> _Provided information_
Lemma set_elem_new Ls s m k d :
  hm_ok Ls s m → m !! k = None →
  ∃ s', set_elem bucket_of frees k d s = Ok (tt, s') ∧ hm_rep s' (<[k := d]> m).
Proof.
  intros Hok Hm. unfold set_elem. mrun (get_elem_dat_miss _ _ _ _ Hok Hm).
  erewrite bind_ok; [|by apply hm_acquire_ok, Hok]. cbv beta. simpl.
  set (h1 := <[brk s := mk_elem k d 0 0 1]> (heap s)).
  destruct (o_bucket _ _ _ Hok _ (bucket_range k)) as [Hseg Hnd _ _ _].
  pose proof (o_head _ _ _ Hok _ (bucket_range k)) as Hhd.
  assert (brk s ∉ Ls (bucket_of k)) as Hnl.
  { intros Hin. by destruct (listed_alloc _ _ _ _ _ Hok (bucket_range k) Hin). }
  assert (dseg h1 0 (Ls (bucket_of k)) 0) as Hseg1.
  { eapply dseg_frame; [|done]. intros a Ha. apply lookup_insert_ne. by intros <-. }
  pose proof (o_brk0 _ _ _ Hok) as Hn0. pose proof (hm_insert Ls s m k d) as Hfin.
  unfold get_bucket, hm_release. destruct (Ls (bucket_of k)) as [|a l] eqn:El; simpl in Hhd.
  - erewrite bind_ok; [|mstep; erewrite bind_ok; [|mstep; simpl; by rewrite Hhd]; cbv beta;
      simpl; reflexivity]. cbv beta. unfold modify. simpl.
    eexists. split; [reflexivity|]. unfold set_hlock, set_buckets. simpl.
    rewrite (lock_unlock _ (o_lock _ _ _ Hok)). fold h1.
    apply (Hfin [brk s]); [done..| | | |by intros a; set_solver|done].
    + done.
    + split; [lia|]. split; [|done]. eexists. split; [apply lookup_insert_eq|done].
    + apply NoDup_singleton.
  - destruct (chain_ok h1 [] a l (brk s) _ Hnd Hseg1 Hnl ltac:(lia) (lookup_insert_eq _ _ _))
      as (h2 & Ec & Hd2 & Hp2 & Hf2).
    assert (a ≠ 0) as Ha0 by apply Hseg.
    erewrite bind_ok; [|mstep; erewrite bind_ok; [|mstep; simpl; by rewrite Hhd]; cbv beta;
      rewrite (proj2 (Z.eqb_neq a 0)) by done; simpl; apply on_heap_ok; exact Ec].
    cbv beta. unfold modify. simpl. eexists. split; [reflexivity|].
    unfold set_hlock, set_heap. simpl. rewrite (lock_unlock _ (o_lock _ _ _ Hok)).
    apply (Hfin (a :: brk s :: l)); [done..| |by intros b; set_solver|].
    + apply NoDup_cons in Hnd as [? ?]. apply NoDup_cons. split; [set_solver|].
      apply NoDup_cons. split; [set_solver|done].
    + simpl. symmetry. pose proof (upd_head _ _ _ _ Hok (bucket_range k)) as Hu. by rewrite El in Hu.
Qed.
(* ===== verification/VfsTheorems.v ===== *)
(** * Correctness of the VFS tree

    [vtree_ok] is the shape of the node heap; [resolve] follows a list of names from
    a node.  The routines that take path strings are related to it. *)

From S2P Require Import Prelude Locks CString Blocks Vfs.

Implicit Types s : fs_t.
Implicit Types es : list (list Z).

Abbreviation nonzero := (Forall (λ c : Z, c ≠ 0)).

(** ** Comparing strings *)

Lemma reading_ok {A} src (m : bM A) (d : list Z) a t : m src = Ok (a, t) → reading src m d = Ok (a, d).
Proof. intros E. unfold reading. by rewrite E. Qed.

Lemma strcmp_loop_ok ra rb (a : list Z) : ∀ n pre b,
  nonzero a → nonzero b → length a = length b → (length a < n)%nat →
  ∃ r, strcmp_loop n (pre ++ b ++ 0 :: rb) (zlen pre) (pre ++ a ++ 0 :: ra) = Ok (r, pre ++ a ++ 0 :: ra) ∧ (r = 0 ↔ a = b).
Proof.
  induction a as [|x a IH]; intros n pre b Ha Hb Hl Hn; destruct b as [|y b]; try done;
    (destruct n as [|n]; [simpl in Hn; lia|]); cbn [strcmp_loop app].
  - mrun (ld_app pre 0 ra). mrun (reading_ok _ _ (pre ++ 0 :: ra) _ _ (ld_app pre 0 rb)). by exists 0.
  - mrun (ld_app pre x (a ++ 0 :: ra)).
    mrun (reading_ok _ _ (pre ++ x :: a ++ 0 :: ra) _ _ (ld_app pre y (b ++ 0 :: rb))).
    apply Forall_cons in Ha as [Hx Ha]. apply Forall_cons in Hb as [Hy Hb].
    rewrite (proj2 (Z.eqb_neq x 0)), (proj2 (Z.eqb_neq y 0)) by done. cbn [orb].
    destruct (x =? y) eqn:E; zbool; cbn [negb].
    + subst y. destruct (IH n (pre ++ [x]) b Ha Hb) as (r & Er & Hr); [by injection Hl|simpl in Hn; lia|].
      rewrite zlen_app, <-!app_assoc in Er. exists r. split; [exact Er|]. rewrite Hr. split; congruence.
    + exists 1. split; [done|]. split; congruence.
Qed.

> _Exercise_
Please retype the entries above in full, exactly as they stand.

> _Solution for this problem_
Lemma set_elem_new Ls s m k d :
  hm_ok Ls s m → m !! k = None →
  ∃ s', set_elem bucket_of frees k d s = Ok (tt, s') ∧ hm_rep s' (<[k := d]> m).
Proof.
  intros Hok Hm. unfold set_elem. mrun (get_elem_dat_miss _ _ _ _ Hok Hm).
  erewrite bind_ok; [|by apply hm_acquire_ok, Hok]. cbv beta. simpl.
  set (h1 := <[brk s := mk_elem k d 0 0 1]> (heap s)).
  destruct (o_bucket _ _ _ Hok _ (bucket_range k)) as [Hseg Hnd _ _ _].
  pose proof (o_head _ _ _ Hok _ (bucket_range k)) as Hhd.
  assert (brk s ∉ Ls (bucket_of k)) as Hnl.
  { intros Hin. by destruct (listed_alloc _ _ _ _ _ Hok (bucket_range k) Hin). }
  assert (dseg h1 0 (Ls (bucket_of k)) 0) as Hseg1.
  { eapply dseg_frame; [|done]. intros a Ha. apply lookup_insert_ne. by intros <-. }
  pose proof (o_brk0 _ _ _ Hok) as Hn0. pose proof (hm_insert Ls s m k d) as Hfin.
  unfold get_bucket, hm_release. destruct (Ls (bucket_of k)) as [|a l] eqn:El; simpl in Hhd.
  - erewrite bind_ok; [|mstep; erewrite bind_ok; [|mstep; simpl; by rewrite Hhd]; cbv beta;
      simpl; reflexivity]. cbv beta. unfold modify. simpl.
    eexists. split; [reflexivity|]. unfold set_hlock, set_buckets. simpl.
    rewrite (lock_unlock _ (o_lock _ _ _ Hok)). fold h1.
    apply (Hfin [brk s]); [done..| | | |by intros a; set_solver|done].
    + done.
    + split; [lia|]. split; [|done]. eexists. split; [apply lookup_insert_eq|done].
    + apply NoDup_singleton.
  - destruct (chain_ok h1 [] a l (brk s) _ Hnd Hseg1 Hnl ltac:(lia) (lookup_insert_eq _ _ _))
      as (h2 & Ec & Hd2 & Hp2 & Hf2).
    assert (a ≠ 0) as Ha0 by apply Hseg.
    erewrite bind_ok; [|mstep; erewrite bind_ok; [|mstep; simpl; by rewrite Hhd]; cbv beta;
      rewrite (proj2 (Z.eqb_neq a 0)) by done; simpl; apply on_heap_ok; exact Ec].
    cbv beta. unfold modify. simpl. eexists. split; [reflexivity|].
    unfold set_hlock, set_heap. simpl. rewrite (lock_unlock _ (o_lock _ _ _ Hok)).
    apply (Hfin (a :: brk s :: l)); [done..| |by intros b; set_solver|].
    + apply NoDup_cons in Hnd as [? ?]. apply NoDup_cons. split; [set_solver|].
      apply NoDup_cons. split; [set_solver|done].
    + simpl. symmetry. pose proof (upd_head _ _ _ _ Hok (bucket_range k)) as Hu. by rewrite El in Hu.
Qed.
(* ===== verification/VfsTheorems.v ===== *)
(** * Correctness of the VFS tree

    [vtree_ok] is the shape of the node heap; [resolve] follows a list of names from
    a node.  The routines that take path strings are related to it. *)

From S2P Require Import Prelude Locks CString Blocks Vfs.

Implicit Types s : fs_t.
Implicit Types es : list (list Z).

Abbreviation nonzero := (Forall (λ c : Z, c ≠ 0)).

(** ** Comparing strings *)

Lemma reading_ok {A} src (m : bM A) (d : list Z) a t : m src = Ok (a, t) → reading src m d = Ok (a, d).
Proof. intros E. unfold reading. by rewrite E. Qed.

Lemma strcmp_loop_ok ra rb (a : list Z) : ∀ n pre b,
  nonzero a → nonzero b → length a = length b → (length a < n)%nat →
  ∃ r, strcmp_loop n (pre ++ b ++ 0 :: rb) (zlen pre) (pre ++ a ++ 0 :: ra) = Ok (r, pre ++ a ++ 0 :: ra) ∧ (r = 0 ↔ a = b).
Proof.
  induction a as [|x a IH]; intros n pre b Ha Hb Hl Hn; destruct b as [|y b]; try done;
    (destruct n as [|n]; [simpl in Hn; lia|]); cbn [strcmp_loop app].
  - mrun (ld_app pre 0 ra). mrun (reading_ok _ _ (pre ++ 0 :: ra) _ _ (ld_app pre 0 rb)). by exists 0.
  - mrun (ld_app pre x (a ++ 0 :: ra)).
    mrun (reading_ok _ _ (pre ++ x :: a ++ 0 :: ra) _ _ (ld_app pre y (b ++ 0 :: rb))).
    apply Forall_cons in Ha as [Hx Ha]. apply Forall_cons in Hb as [Hy Hb].
    rewrite (proj2 (Z.eqb_neq x 0)), (proj2 (Z.eqb_neq y 0)) by done. cbn [orb].
    destruct (x =? y) eqn:E; zbool; cbn [negb].
    + subst y. destruct (IH n (pre ++ [x]) b Ha Hb) as (r & Er & Hr); [by injection Hl|simpl in Hn; lia|].
      rewrite zlen_app, <-!app_assoc in Er. exists r. split; [exact Er|]. rewrite Hr. split; congruence.
    + exists 1. split; [done|]. split; congruence.
Qed.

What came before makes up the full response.